- **Records provided**
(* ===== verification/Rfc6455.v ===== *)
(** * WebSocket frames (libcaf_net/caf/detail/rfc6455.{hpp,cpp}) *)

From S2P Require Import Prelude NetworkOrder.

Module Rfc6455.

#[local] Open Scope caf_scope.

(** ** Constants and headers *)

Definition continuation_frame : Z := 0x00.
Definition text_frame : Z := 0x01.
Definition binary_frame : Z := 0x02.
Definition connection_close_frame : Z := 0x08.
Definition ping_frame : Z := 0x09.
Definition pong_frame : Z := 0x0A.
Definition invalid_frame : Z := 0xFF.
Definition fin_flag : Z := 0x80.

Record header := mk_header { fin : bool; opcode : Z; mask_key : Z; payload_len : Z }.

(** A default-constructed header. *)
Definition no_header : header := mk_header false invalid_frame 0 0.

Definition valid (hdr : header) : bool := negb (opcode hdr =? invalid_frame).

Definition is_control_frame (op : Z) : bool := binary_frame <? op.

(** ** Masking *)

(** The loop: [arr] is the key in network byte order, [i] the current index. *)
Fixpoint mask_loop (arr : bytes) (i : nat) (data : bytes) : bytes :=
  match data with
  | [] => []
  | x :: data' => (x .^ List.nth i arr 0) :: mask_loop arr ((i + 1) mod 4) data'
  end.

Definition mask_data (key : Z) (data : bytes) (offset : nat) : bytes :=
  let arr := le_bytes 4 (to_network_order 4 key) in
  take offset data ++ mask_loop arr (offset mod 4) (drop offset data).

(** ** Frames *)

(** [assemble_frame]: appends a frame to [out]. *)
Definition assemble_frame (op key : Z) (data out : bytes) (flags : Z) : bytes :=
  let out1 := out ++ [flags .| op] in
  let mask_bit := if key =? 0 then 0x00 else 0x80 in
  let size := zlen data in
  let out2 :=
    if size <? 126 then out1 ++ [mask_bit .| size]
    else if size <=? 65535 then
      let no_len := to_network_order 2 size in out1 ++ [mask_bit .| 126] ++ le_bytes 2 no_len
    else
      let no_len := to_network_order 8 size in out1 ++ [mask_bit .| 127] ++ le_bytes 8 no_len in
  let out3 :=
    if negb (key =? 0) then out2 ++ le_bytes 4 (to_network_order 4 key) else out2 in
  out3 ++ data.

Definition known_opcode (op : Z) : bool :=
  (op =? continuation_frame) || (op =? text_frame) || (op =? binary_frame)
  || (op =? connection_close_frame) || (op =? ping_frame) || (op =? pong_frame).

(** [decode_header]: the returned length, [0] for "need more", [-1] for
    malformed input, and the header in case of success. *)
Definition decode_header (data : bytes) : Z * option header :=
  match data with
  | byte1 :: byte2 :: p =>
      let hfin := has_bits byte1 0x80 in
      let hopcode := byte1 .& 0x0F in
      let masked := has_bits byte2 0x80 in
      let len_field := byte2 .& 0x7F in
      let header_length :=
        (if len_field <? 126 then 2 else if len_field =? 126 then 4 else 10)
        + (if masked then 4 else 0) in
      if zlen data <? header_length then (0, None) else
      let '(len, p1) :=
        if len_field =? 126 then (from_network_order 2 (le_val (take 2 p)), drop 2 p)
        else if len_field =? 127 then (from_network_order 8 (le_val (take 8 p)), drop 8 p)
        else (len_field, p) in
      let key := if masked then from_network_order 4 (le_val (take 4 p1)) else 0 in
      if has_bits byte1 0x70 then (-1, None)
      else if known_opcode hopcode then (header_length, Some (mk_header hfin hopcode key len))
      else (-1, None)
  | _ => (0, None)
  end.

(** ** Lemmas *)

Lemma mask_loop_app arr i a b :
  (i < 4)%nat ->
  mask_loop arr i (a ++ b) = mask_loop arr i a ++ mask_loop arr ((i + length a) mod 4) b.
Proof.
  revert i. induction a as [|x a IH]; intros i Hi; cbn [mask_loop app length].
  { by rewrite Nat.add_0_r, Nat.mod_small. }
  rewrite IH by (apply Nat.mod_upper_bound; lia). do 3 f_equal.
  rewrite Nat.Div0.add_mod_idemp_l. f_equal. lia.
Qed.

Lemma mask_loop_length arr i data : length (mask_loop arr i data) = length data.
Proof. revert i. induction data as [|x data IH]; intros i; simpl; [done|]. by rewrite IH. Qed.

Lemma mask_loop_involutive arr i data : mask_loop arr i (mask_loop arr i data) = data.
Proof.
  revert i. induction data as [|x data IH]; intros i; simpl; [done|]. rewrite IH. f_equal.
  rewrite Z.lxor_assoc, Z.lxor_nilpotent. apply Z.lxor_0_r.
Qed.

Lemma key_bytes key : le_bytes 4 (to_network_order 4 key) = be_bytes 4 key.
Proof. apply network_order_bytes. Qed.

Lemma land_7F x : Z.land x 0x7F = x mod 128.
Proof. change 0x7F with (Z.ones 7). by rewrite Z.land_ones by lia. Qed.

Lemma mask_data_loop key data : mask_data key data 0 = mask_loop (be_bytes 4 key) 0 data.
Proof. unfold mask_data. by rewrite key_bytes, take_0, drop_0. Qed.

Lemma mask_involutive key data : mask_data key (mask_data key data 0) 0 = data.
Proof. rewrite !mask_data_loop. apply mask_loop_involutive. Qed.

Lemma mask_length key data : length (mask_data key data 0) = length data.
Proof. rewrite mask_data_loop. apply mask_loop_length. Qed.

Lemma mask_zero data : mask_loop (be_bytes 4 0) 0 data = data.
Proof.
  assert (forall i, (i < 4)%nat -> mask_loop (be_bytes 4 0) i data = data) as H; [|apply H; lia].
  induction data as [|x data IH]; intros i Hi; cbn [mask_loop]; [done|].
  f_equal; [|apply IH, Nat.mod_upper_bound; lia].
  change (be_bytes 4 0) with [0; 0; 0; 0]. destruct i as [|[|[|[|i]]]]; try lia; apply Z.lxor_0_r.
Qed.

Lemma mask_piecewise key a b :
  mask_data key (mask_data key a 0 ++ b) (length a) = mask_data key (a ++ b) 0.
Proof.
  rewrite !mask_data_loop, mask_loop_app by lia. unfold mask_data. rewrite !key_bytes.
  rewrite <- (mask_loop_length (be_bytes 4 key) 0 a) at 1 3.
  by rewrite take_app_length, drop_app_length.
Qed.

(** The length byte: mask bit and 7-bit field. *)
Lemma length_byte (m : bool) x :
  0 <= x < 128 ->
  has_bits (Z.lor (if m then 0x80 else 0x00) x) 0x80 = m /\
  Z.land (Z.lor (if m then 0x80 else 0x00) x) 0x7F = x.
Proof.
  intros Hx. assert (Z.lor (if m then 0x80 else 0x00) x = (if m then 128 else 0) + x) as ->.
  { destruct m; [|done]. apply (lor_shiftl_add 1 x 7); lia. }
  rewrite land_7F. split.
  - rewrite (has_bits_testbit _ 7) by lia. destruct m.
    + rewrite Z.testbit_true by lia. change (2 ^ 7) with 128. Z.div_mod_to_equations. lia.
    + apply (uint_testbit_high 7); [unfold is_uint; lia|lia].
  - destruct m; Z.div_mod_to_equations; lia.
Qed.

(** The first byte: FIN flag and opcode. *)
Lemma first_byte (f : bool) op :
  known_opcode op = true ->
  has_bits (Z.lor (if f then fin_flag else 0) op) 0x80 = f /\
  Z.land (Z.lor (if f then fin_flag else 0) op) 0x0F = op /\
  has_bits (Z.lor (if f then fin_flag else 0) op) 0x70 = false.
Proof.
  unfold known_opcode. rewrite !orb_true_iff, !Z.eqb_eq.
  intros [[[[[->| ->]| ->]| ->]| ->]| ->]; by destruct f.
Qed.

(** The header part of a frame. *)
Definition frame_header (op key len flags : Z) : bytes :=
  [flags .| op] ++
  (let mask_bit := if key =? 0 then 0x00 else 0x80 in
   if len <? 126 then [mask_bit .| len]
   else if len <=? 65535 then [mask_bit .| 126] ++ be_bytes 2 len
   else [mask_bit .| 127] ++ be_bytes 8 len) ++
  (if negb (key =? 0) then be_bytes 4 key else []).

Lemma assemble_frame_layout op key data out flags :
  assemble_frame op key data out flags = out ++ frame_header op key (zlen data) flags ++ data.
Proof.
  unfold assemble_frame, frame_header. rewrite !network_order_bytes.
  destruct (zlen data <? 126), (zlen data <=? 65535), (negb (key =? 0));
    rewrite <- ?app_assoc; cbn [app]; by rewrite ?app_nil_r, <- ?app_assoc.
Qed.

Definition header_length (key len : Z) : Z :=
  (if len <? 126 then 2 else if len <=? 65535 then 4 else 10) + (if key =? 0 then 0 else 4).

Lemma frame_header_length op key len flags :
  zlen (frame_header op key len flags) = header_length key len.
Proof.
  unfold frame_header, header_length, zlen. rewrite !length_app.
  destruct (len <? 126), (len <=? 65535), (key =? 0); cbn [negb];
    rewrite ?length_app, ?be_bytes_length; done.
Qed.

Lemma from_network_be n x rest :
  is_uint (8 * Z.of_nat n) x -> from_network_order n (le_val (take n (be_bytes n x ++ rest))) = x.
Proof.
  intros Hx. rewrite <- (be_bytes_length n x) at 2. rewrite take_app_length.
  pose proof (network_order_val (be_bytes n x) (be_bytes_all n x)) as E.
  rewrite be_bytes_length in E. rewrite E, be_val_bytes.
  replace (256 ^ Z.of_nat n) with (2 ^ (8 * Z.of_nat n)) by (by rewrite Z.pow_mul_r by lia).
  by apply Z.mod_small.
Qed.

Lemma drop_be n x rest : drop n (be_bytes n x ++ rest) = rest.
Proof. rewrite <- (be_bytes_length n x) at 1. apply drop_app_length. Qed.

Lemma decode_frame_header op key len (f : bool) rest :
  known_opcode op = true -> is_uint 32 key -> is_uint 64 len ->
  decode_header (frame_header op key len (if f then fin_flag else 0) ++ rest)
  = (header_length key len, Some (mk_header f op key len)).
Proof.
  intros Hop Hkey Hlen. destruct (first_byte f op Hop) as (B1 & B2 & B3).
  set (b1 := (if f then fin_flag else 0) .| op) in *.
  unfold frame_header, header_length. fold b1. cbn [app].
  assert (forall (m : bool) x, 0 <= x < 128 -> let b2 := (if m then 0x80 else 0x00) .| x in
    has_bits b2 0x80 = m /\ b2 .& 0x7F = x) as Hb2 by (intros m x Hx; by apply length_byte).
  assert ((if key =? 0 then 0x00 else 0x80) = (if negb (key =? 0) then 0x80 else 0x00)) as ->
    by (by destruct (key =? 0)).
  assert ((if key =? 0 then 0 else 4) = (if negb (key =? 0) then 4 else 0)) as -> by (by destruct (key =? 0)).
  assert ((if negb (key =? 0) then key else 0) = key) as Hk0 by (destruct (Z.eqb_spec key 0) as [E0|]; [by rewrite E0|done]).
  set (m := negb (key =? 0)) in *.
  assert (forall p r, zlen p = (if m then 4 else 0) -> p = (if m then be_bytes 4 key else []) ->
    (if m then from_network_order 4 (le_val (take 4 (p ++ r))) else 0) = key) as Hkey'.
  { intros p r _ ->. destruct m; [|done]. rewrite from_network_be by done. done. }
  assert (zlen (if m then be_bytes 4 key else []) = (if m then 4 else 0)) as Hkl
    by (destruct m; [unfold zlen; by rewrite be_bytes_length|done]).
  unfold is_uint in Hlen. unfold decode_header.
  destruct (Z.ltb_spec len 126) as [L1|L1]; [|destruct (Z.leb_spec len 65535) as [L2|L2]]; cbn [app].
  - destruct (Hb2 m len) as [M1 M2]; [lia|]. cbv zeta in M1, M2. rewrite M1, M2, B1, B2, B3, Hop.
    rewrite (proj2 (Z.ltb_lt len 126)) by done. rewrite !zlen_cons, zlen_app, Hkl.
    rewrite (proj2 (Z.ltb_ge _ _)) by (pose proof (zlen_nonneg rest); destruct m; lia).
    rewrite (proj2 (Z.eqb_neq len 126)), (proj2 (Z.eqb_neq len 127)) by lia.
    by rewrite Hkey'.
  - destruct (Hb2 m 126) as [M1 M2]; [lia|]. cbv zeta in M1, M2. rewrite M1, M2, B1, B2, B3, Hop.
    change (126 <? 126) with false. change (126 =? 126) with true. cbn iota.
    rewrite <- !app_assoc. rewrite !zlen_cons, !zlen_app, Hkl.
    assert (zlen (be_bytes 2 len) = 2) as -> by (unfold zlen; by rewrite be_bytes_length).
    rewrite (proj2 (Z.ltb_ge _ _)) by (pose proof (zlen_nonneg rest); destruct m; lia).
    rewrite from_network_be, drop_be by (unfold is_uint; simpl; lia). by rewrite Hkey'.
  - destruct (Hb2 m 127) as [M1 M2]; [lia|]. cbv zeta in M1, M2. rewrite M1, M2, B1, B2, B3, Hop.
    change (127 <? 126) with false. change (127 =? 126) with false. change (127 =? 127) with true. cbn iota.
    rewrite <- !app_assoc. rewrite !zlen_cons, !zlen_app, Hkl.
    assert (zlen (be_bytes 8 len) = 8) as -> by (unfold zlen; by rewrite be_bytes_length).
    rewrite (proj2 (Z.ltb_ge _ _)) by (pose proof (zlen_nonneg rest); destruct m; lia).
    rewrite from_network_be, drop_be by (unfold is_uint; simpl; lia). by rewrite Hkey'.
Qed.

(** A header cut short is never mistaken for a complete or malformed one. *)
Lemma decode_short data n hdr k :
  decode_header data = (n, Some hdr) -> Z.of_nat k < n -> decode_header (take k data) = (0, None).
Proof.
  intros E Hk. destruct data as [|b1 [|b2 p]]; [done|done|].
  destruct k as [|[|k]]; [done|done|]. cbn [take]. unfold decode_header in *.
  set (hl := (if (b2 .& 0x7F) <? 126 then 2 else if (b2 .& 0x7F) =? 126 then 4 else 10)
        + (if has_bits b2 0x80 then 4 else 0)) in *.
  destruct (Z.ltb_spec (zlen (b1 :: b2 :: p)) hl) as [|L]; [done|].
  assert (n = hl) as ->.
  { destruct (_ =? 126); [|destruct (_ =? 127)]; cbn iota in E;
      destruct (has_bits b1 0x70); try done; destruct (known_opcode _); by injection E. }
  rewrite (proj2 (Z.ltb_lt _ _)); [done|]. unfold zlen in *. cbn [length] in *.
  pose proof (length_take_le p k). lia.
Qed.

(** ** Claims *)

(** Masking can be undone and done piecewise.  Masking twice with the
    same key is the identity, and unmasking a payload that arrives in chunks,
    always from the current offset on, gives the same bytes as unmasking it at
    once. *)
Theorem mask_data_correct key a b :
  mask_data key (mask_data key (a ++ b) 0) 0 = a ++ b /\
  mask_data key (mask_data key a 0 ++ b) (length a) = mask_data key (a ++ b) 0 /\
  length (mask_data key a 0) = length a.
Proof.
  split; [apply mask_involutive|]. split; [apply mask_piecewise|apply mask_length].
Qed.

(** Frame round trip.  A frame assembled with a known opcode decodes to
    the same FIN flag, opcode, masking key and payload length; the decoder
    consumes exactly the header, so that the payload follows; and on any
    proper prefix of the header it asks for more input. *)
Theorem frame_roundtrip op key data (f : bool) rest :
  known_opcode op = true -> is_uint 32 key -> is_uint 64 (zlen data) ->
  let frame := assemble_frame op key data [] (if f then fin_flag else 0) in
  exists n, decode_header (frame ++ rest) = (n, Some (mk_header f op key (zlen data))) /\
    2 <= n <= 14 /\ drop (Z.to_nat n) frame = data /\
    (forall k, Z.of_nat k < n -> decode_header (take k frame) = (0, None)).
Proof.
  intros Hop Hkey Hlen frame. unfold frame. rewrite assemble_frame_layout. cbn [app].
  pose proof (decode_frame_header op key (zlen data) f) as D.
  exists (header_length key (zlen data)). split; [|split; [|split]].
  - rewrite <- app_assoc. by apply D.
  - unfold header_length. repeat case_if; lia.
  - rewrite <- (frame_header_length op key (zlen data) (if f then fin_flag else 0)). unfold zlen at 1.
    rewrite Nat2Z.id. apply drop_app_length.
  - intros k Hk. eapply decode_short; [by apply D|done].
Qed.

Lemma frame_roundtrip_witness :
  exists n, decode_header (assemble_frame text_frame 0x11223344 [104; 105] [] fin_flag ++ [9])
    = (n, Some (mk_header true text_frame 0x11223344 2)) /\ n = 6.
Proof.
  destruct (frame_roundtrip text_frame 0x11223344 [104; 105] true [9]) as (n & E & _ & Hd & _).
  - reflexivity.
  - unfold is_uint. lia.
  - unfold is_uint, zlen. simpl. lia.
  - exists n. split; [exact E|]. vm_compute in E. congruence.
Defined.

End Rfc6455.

- **Exercise prompt**
Please report how many lines of the entries above include "size". Only the number is wanted.

- **Task answer**
5